I tried to write some things down more axiomatically, with some propositions that folks could agree or disagree on, which might get more to the heart of the matter than discussing possible conclusions. I didn’t do very well.
I’ve put a few down that I support, but they are debatable. In particular, they range farther afield than “memory safe, low level”.
P1. code shouldn’t have [much] different semantics on different platforms.
I am much happier with code not compiling rather than compiling into a program that may unexpectedly produce different results. This is imo an important part of a healthy library ecosystem. I see this as a strike against Designs 2 and 3.
P2. people shouldn’t use unknown integer widths for performance.
They can certainly use known, and varying, integer widths for performance, but you should opt in to this. Random day one Rust user isn’t going to get excited because Rust uses one versus another; serious Rust user doesn’t want to guess whether uint means register sized or memory index sized or whatever. I see this as a strike against Design 3 and for Design 1 (where maybe you have imem, umem, ireg, ureg, and whatever other meaningful systems-level types should be).
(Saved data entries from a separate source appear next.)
Definition Reserve (input : ReserveInput) (quote : Quote) (now : time) : btx Reservation :=
  reservationID ← new_id;
  existing ← optional (loadReservationByRequestID (ri_RequestID input));
  match existing with
  | Some existing =>
      tx_when (negb (sameReservationInput existing input quote)) ErrReservationConflict;;
      mret existing
  | None =>
      validatePublishedPrice (q_PriceVersionID quote) (q_Currency quote) now;;
      wallet ← getOrCreateWallet (ri_UserID input) (q_Currency quote) now;
      tx_when (negb (String.eqb (w_Status wallet) "active") || w_FinancialHold wallet) ErrWalletFrozen;;
      tx_when (negb (String.eqb (w_Currency wallet) (q_Currency quote))) ErrCurrencyMismatch;;
      checkBudgets input (q_AmountMinor quote) now;;
      tx_when (w_Available wallet <? q_AmountMinor quote) ErrInsufficientFunds;;
      reservedAfter ← tx_lift (checked_add (w_Reserved wallet) (q_AmountMinor quote));
      let availableAfter := i64_sub (w_Available wallet) (q_AmountMinor quote) in
      mapped (update_wallet (w_ID wallet) now (set_balances availableAfter reservedAfter));;
      let reservation := new_reservation reservationID wallet input quote now in
      mapped (insert_reservation reservation);;
      entry ← insertLedger (reserve_entry wallet input quote availableAfter reservedAfter now);
      insertBillingOutbox "wallet_reservation" (r_ID reservation) "billing.reservation.created"
        (r_ReservationKey reservation)
        [("reservation_id", JUuid (r_ID reservation)); ("wallet_id", JUuid (r_WalletID reservation));
         ("request_id", JStr (r_RequestID reservation));
         ("amount_minor", JInt (r_AmountMinor reservation));
         ("currency", JStr (r_Currency reservation)); ("ledger_id", JUuid (le_ID entry));
         ("price_version_id", JUuid (r_PriceVersionID reservation))];;
      mret reservation
  end.

(** ** Settle

    The result says whether the settlement stayed pending: the transaction then
    commits and the caller gets [ErrSettlementPending]. *)
Definition event_matches (reservation : Reservation) (event : Event) : bool :=
  String.eqb (r_RequestID reservation) (ev_RequestID event)
  && String.eqb (r_Currency reservation) (ev_Currency event)
  && opt_uuid_eqb (ev_PriceVersionID event) (Some (r_PriceVersionID reservation))
  && opt_uuid_eqb (ev_WalletID event) (Some (r_WalletID reservation))
  && (match ev_UserID event with Some u => uuid_eqb u (r_UserID reservation) | None => true end)
  && (match r_APIKeyID reservation, ev_APIKeyID event with
      | Some a, Some b => uuid_eqb a b | _, _ => true end).

Definition settlement_replays (existing : Settlement) (reservation : Reservation)
    (event : Event) (actual : Z) : bool :=
  uuid_eqb (st_UsageEventID existing) (ev_ID event)
  && (st_ReservedAmount existing =? r_AmountMinor reservation)
  && (match st_ActualAmount existing with Some a => a =? actual | None => false end)
  && Bool.eqb (st_Estimated existing) (ev_Estimated event).

(** The branch [wallet.AvailableBalanceMinor < extra]. *)
Definition settle_pending (existing : Settlement) (reservation : Reservation) (wallet : Wallet)
    (event : Event) (actual : Z) (now : time) : btx (Settlement * bool) :=
  mapped (update_wallet (w_ID wallet) now
            (fun _ w => with_balances (w_Available w) (w_Reserved w) true w));;
  stored ← upsertSettlement existing reservation event actual SettlementPending "insufficient_funds" now;
  mapped (update_reservation (r_ID reservation)
            (set_reservation_status "settlement_pending" (Some actual) (Some (ev_ID event))
               "insufficient_funds" now));;
  insertBillingOutbox "billing_settlement" (st_ID stored) "billing.settlement.pending"
    (st_IdempotencyKey stored)
    [("settlement_id", JUuid (st_ID stored)); ("reservation_id", JUuid (r_ID reservation));
     ("usage_event_id", JUuid (ev_ID event)); ("amount_minor", JInt actual);
     ("currency", JStr (r_Currency reservation)); ("error_class", JStr "insufficient_funds")];;
  mret (stored, true).

Definition charge_entry (wallet : Wallet) (event : Event)
    (actual extra consumedReserved chargeAvailableAfter chargeReservedAfter : Z) (now : time) : ledgerInsert :=
  {| in_WalletID := w_ID wallet; in_EntryType := EntryUsageCharge;
     in_AmountMinor := i64_neg actual; in_AvailableDelta := i64_neg extra;
     in_ReservedDelta := i64_neg consumedReserved;
     in_AvailableAfter := chargeAvailableAfter; in_ReservedAfter := chargeReservedAfter;
     in_Currency := w_Currency wallet; in_ReferenceType := "usage_event";
     in_ReferenceID := uuid_string (ev_ID event);
     in_IdempotencyKey := "usage-charge:v1:" +:+ uuid_string (ev_ID event);
     in_UsageEventID := uuidPointer (ev_ID event); in_OperatorUserID := None;
     in_Source := "billing"; in_CreatedAt := now |}.

Definition settle_release_entry (wallet : Wallet) (reservation : Reservation)
    (event : Event) (released finalAvailable finalReserved : Z) (now : time) : ledgerInsert :=
  {| in_WalletID := w_ID wallet; in_EntryType := EntryRelease;
     in_AmountMinor := i64_neg released; in_AvailableDelta := released;
     in_ReservedDelta := i64_neg released;
     in_AvailableAfter := finalAvailable; in_ReservedAfter := finalReserved;
     in_Currency := w_Currency wallet; in_ReferenceType := "reservation";
     in_ReferenceID := uuid_string (r_ID reservation);
     in_IdempotencyKey := "settlement-release:v1:" +:+ uuid_string (ev_ID event);
     in_UsageEventID := None; in_OperatorUserID := None;
     in_Source := "billing"; in_CreatedAt := now |}.

(** The charge, with the unused part of the hold released. *)
Definition settle_charge (existing : Settlement) (reservation : Reservation) (wallet : Wallet)
    (event : Event) (actual extra : Z) (now : time) : btx (Settlement * bool) :=
  let consumedReserved := if r_AmountMinor reservation <? actual
                          then r_AmountMinor reservation else actual in
  let released := i64_sub (r_AmountMinor reservation) consumedReserved in
  let chargeAvailableAfter := i64_sub (w_Available wallet) extra in
  let chargeReservedAfter := i64_sub (w_Reserved wallet) consumedReserved in
  finalAvailable ← tx_lift
    (if 0 <? released
     then checked_add chargeAvailableAfter released
     else Ok chargeAvailableAfter);
  let finalReserved := if 0 <? released then i64_sub chargeReservedAfter released
                       else chargeReservedAfter in
  tx_when ((finalAvailable <? 0) || (finalReserved <? 0)) ErrSettlementConflict;;
  mapped (update_wallet (w_ID wallet) now (fun d w =>
    with_balances finalAvailable finalReserved
      (has_pending_settlement (w_ID wallet) (Some (r_ID reservation)) d
       || has_open_liability (w_ID wallet) d) w));;
  (if 0 <? actual then
     insertLedger (charge_entry wallet event actual extra consumedReserved
       chargeAvailableAfter chargeReservedAfter now);; mret tt
   else mret tt);;
  (if 0 <? released then
     insertLedger (settle_release_entry wallet reservation event released
       finalAvailable finalReserved now);; mret tt
   else mret tt);;
  tx_when ((actual =? 0) && (released =? 0)) ErrSettlementConflict;;
  stored ← upsertSettlement existing reservation event actual SettlementSettled "" now;
  mapped (update_reservation (r_ID reservation)
            (set_reservation_status "settled" (Some actual) (Some (ev_ID event)) "" now));;
  insertBillingOutbox "billing_settlement" (st_ID stored) "billing.settlement.settled"
    (st_IdempotencyKey stored)
    [("settlement_id", JUuid (st_ID stored)); ("reservation_id", JUuid (r_ID reservation));
     ("usage_event_id", JUuid (ev_ID event)); ("amount_minor", JInt actual);
     ("currency", JStr (w_Currency wallet)); ("estimated", JBool (ev_Estimated event))];;
  mret (stored, false).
P2a. people shouldn’t use unknown integer widths.
This probably isn’t defensible for ergonomic reasons, but it’s good to think of the legitimate reasons to use unknown widths in core logic, other than convenience.
P3. explicitness is an important part of Rust.
The reason I got excited about Rust was not that I could type for loops with as few characters as possible. There are better languages for that. It is because I needed to think about things that might not be problems (data races in my single threaded code?), but that by understanding made me better (ah, iterator invalidation!). Making the “hello world” experience easy is not a great motivation for having an int type, imo (improving ergonomics, might be). The “guidance” I think you should give is “you should have to think about integer widths, at least once”. This is again in support of Design 1.
My personal preference is Design 1, where it is non-trivial to put isize or usize or whatever in a data structure, but they come back from things like len(). If you want to use them, hooray, but you are acknowledging that your program may do different things on different platforms.
I’d also be happy with Design 4, as long as it is basically the same as Design 1 otherwise, and at some point new users get told “hey, int isn’t as lean as you thought it was”. I worry this may turn off folks who feel deceived, unless it is mostly fast, in which case (like other fancy language features) they realize “hey, robust code isn’t so bad”.